--- What to produce ---
Every line below that has the string "Instance" adds one to the count. Give that count by itself.

[Collected data]
(* ===== verification/Adapter.v ===== *)
(** * Adapter: the session of the MCP server (psst-mcp/src/dispatch.rs)

    [DispatchState] keeps one slot for the session of its profile, behind a lock that no
    call holds while it talks to the relay.  A call is a program of the parts that run
    under the lock, the operations it asks of sessions and of the client (Startup, Leaving,
    Running and Client model them), and the tasks it leaves to the runtime. *)
From stdpp Require Import gmap strings.
From S2P Require Import Prelude Text Core Files Dto Validation Client Failure Profile Config Json AppServer Startup Running Tools.

#[local] Set Warnings "-register-all".

(** A [SessionRuntime], by the identity of its [Arc]. *)
Abbreviation Runtime := nat.
Inductive RuntimeSlot : Set := Unbound | Dormant (binding : ProfileBinding) | InTransition | Bound (runtime : Runtime).
#[global] Instance RuntimeSlot_eq_dec : EqDecision RuntimeSlot.
Proof. solve_decision. Defined.

(** ** Programs *)
Inductive SessionOp : Set :=
| OpStart (spec : RuntimeSpec)
| OpJoinAndBind (spec : UnboundRuntimeSpec) (request : JoinSquadRequest)
| OpLeave (runtime : Runtime)
| OpShutdown (runtime : Runtime)
| OpAuthority (runtime : Runtime)
| OpRoster (runtime : Runtime)
| OpSendPrepared (runtime : Runtime) (prepared : PreparedSend)
| OpAcknowledge (runtime : Runtime) (request : AckMessagesRequest)
| OpInbox (runtime : Runtime) (limit wait_seconds : Z)
| OpReportAvailability (runtime : Runtime) (availability : AvailabilityDto)
| OpSnapshot (runtime : Runtime)
| OpListSquads
| OpDescribeSquad (squad : string)
| OpRandom
| OpLoadProfile (path : Path).
(** What an operation returns; [OpRandom] the sixteen bytes of a send's key. *)
Definition Returned (op : SessionOp) : Set :=
  match op with
  | OpStart _ => Result SessionError Runtime
  | OpJoinAndBind _ _ => Result SessionError (Runtime * SessionResponse)
  | OpLeave _ => Result SessionError LeaveSquadResponse
  | OpShutdown _ | OpAuthority _ | OpReportAvailability _ _ => Result SessionError unit
  | OpRoster _ => Result SessionError RosterResponse
  | OpSendPrepared _ _ => Result SessionError SendMessageResponse
  | OpAcknowledge _ _ => Result SessionError AckMessagesResponse
  | OpInbox _ _ _ => Result SessionError InboxResponse
  | OpSnapshot _ => SessionSnapshot
  | OpListSquads => Result ClientError (list SquadSummary)
  | OpDescribeSquad _ => Result ClientError SquadSummary
  | OpRandom => option string
  | OpLoadProfile _ => Result IoError (option ProfileBinding)
  end.

(** [Lock]: a block under the lock of the slot.  [Owned p]: [tokio::spawn(p).await]; who
    waits for it may be dropped, [p] goes on.  [Register]: [transition_done.notified()];
    [WaitSettled late]: awaiting it for five seconds, with [late] when they have passed;
    when it comes the loop around it starts again. *)
Inductive Prog (A : Type) : Type :=
| Give (a : A)
| Lock (section : RuntimeSlot -> RuntimeSlot * Prog A)
| Ask (op : SessionOp) (k : Returned op -> Prog A)
| Owned (p : Prog A)
| NotifyWaiters (p : Prog A)
| Register (p : Prog A)
| WaitSettled (late : Prog A).
Arguments Give {A} a.
Arguments Lock {A} section.
Arguments Ask {A} op k.
Arguments Owned {A} p.
Arguments NotifyWaiters {A} p.
Arguments Register {A} p.
Arguments WaitSettled {A} late.

Fixpoint prog_bind {A B} (k : A -> Prog B) (p : Prog A) : Prog B :=
  match p with
  | Give a => k a
  | Lock section => Lock (fun slot => let '(slot', p') := section slot in (slot', prog_bind k p'))
  | Ask op k' => Ask op (fun r => prog_bind k (k' r))
  | Owned p' => Owned (prog_bind k p')
  | NotifyWaiters p' => NotifyWaiters (prog_bind k p')
  | Register p' => Register (prog_bind k p')
  | WaitSettled late => WaitSettled (prog_bind k late)
  end.
(** Programs that can fail, with [?]. *)
Definition Disp (A : Type) : Type := Prog (Result LocalErrorCode A).
#[global] Instance Disp_ret : MRet Disp := fun A a => Give (Ok a).
#[global] Instance Disp_bind : MBind Disp := fun A B k m =>
  prog_bind (fun r => match r with Ok a => k a | Err e => Give (Err e) end) m.
Definition give {A} (r : Result LocalErrorCode A) : Disp A := Give r.
Definition ask (op : SessionOp) : Disp (Returned op) := Ask op (fun r => Give (Ok r)).
Definition session_failure {A} (r : Result SessionError A) : Disp A := give (map_err map_session_error r).
Definition client_failure {A} (r : Result ClientError A) : Disp A := give (map_err map_client_error r).

Definition locked {A} (section : RuntimeSlot -> RuntimeSlot * Disp A) : Disp A := Lock section.
Definition owned {A} (p : Disp A) : Disp A := Owned p.
Definition announce {A} (p : Disp A) : Disp A := NotifyWaiters p.
Definition register_settled {A} (p : Disp A) : Disp A := Register p.
Definition wait_settled {A} (late : Disp A) : Disp A := WaitSettled late.

(** ** The calls *)
Section Dispatch.
Context `{Calendar} `{EnumValues} `{ToolInputs} `{!ToValue ToolOutput}.
(** [serde_json::to_string]. *)
Variable canonical_tool_text : Value -> option string.
(** The fields of [DispatchState] that do not change. *)
Variables (profile relay_origin : string) (mode : AgentModeDto) (paths : ProfilePaths).

Definition output_value (output : ToolOutput) : Disp Value := give (ok_or (to_value output) LcInternal).

Definition active_begin (slot : RuntimeSlot) : RuntimeSlot * Disp (Runtime + ProfileBinding) :=
  match slot with
  | Dormant binding => (InTransition, mret (inr binding))
  | Bound runtime => (Bound runtime, mret (inl runtime))
  | Unbound => (Unbound, give (Err LcProfileUnbound))
  | InTransition => (InTransition, give (Err LcLocalLock))
  end.
Definition start_spec (binding : ProfileBinding) : RuntimeSpec :=
  {| rs_profile := binding; rs_paths := paths; rs_mode := mode; rs_client_metadata := mcp_metadata;
     rs_shutdown_bound := Duration_from_secs 5 |}.
Definition active : Disp Runtime :=
  taken ← locked active_begin;
  match taken with
  | inl runtime => mret runtime
  | inr binding =>
      started ← ask (OpStart (start_spec binding));
      match started with
      | Ok runtime => locked (fun _ => (Bound runtime, announce (mret runtime)))
      | Err error => locked (fun _ => (Dormant binding, announce (session_failure (Err error))))
      end
  end.

Definition join_spec (input : SquadJoinInput) : UnboundRuntimeSpec :=
  {| us_relay_origin := relay_origin; us_profile_name := profile; us_squad := sji_squad input; us_paths := paths;
     us_shutdown_bound := Duration_from_secs 5 |}.
Definition join_owned (input : SquadJoinInput) : Disp Value :=
  joined ← ask (OpJoinAndBind (join_spec input) (join_request mode input));
  match joined with
  | Err error => locked (fun _ => (Unbound, announce (session_failure (Err error))))
  | Ok (runtime, response) => locked (fun _ => (Bound runtime, announce (output_value (SquadJoinOutput (session_view response)))))
  end.
Definition join_begin (slot : RuntimeSlot) : RuntimeSlot * Disp unit :=
  match slot with
  | Unbound => (InTransition, mret tt)
  | Dormant _ | Bound _ => (slot, give (Err LcProfileAlreadyBound))
  | InTransition => (slot, give (Err LcLocalLock))
  end.
Definition dispatch_join (input : SquadJoinInput) : Disp Value :=
  _ ← locked join_begin;
  owned (join_owned input).

Definition leave_owned (runtime : Runtime) : Disp Value :=
  response ← ask (OpLeave runtime);
  match response with
  | Err error => locked (fun _ => (Bound runtime, announce (session_failure (Err error))))
  | Ok response =>
      locked (fun _ => (Unbound, announce (output_value (SquadLeaveOutput true (ApiTimestamp_fmt (lsr_left_at response))))))
  end.
Definition leave_begin (slot : RuntimeSlot) : RuntimeSlot * Disp Runtime :=
  match slot with
  | Bound runtime => (InTransition, mret runtime)
  | Dormant binding => (Dormant binding, give (Err LcLocalLock))
  | Unbound => (Unbound, give (Err LcProfileUnbound))
  | InTransition => (InTransition, give (Err LcLocalLock))
  end.
Definition dispatch_leave : Disp Value :=
  _ ← active;
  runtime ← locked leave_begin;
  owned (leave_owned runtime).

Definition send (input : MessageSendInput) : Disp Value :=
  random ← ask OpRandom;
  prepared ← client_failure (prepare_tool_send random input);
  runtime ← active;
  response ← ask (OpSendPrepared runtime prepared);
  response ← session_failure response;
  output_value (MessageSendOutput ParticipantContentIsUntrusted (tool_message_view (smp_message response)) (smp_idempotent_replay response)).
Definition acknowledge (runtime : Runtime) (ids : list string) : Disp (list string) :=
  response ← ask (OpAcknowledge runtime {| amr_message_ids := ids |});
  response ← session_failure response;
  mret (amp_acknowledged_ids response).
Definition receive (input : MessageReceiveInput) : Disp Value :=
  runtime ← active;
  acknowledged_ids ← (if bool_decide (mri_acknowledge_ids input = []) then mret [] else acknowledge runtime (mri_acknowledge_ids input));
  inbox ← ask (OpInbox runtime (Z.of_N (mri_limit input)) (Z.of_N (mri_wait_seconds input)));
  inbox ← session_failure inbox;
  output_value (MessageReceiveOutput ParticipantContentIsUntrusted acknowledged_ids (ibr_pending_count inbox)
           (map tool_message_view (ibr_messages inbox))).
Definition acknowledge_call (input : MessageAcknowledgeInput) : Disp Value :=
  runtime ← active;
  ids ← acknowledge runtime (mai_message_ids input);
  output_value (MessageAcknowledgeOutput ids).

Definition status_first (slot : RuntimeSlot) : RuntimeSlot * Disp bool :=
  (slot, match slot with
         | Dormant _ => mret true
         | Bound _ | Unbound => mret false
         | InTransition => give (Err LcLocalLock)
         end).
Definition status_second (slot : RuntimeSlot) : RuntimeSlot * Disp (option Runtime) :=
  (slot, match slot with
         | Bound runtime => mret (Some runtime)
         | Unbound => mret None
         | Dormant _ | InTransition => give (Err LcLocalLock)
         end).
Definition status (input : AgentStatusInput) : Disp Value :=
  dormant ← locked status_first;
  runtime ← (if dormant : bool then runtime ← active; mret (Some runtime) else locked status_second);
  match runtime with
  | None => output_value (AgentStatusOutput profile false false TaUnknown None None)
  | Some runtime =>
      _ ← (match asi_availability input with
           | Some availability =>
               reported ← ask (OpReportAvailability runtime (to_protocol_availability availability));
               session_failure reported
           | None => mret tt
           end);
      snapshot ← ask (OpSnapshot runtime);
      output_value (AgentStatusOutput profile (bool_decide (sn_health snapshot = HealthReady)) (bool_decide (sn_health snapshot <> HealthReady))
               (from_protocol_availability (sn_availability snapshot)) (Some (ApiTimestamp_fmt (sn_lease_expires_at snapshot)))
               (Some (sn_heartbeat_interval_seconds snapshot)))
  end.
Definition dispatch_roster : Disp Value :=
  runtime ← active;
  roster ← ask (OpRoster runtime);
  roster ← session_failure roster;
  output_value (SquadRosterOutput ParticipantContentIsUntrusted (participant (ror_squad roster)) (map roster_member_view (ror_members roster))).

Definition perform_call (call : ToolCall) : Disp Value :=
  match call with
  | CallJoin input => dispatch_join input
  | CallLeave => dispatch_leave
  | CallList =>
      squads ← ask OpListSquads;
      squads ← client_failure squads;
      output_value (SquadListOutput ParticipantContentIsUntrusted (map squad_view squads))
  | CallDescribe input =>
      squad ← ask (OpDescribeSquad (sdi_squad input));
      squad ← client_failure squad;
      output_value (SquadDescribeOutput ParticipantContentIsUntrusted (squad_view squad))
  | CallRoster => dispatch_roster
  | CallSend input => send input
  | CallReceive input => receive input
  | CallAcknowledge input => acknowledge_call input
  | CallStatus input => status input
  end.
Definition dispatch_call (name : string) (arguments : list (string * Value)) : Disp (Value * string) :=
  decoded ← give (decode_call name arguments);
  output ← perform_call decoded;
  text ← give (ok_or (canonical_tool_text output) LcInternal);
  mret (output, text).

(** The session that the channel observes, and the squad of its profile. *)
Definition dispatch_activation_runtime : Disp (Runtime * string) :=
  runtime ← active;
  authority ← ask (OpAuthority runtime);
  _ ← session_failure authority;
  binding ← ask (OpLoadProfile (pp_metadata paths));
  binding ← give (map_err local_io binding);
  binding ← give (ok_or binding LcProfileUnbound);
  mret (runtime, pb_squad_name binding).

(** One round of the loop of [shutdown]. *)
Definition shutdown_taken (taken : option Runtime) : Disp unit :=
  result ← (match taken with
            | Some runtime => r ← ask (OpShutdown runtime); mret (map_err map_session_error r)
            | None => mret (Ok tt)
            end);
  locked (fun _ => (Unbound, give result)).
Definition shutdown_begin (slot : RuntimeSlot) : RuntimeSlot * Disp unit :=
  match slot with
  | Bound runtime => (InTransition, shutdown_taken (Some runtime))
  | Dormant _ | Unbound => (InTransition, shutdown_taken None)
  | InTransition => (InTransition, wait_settled (give (Err LcOutcomeUnknown)))
  end.
Definition dispatch_shutdown : Disp unit := register_settled (locked shutdown_begin).
End Dispatch.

--- Response box ---
3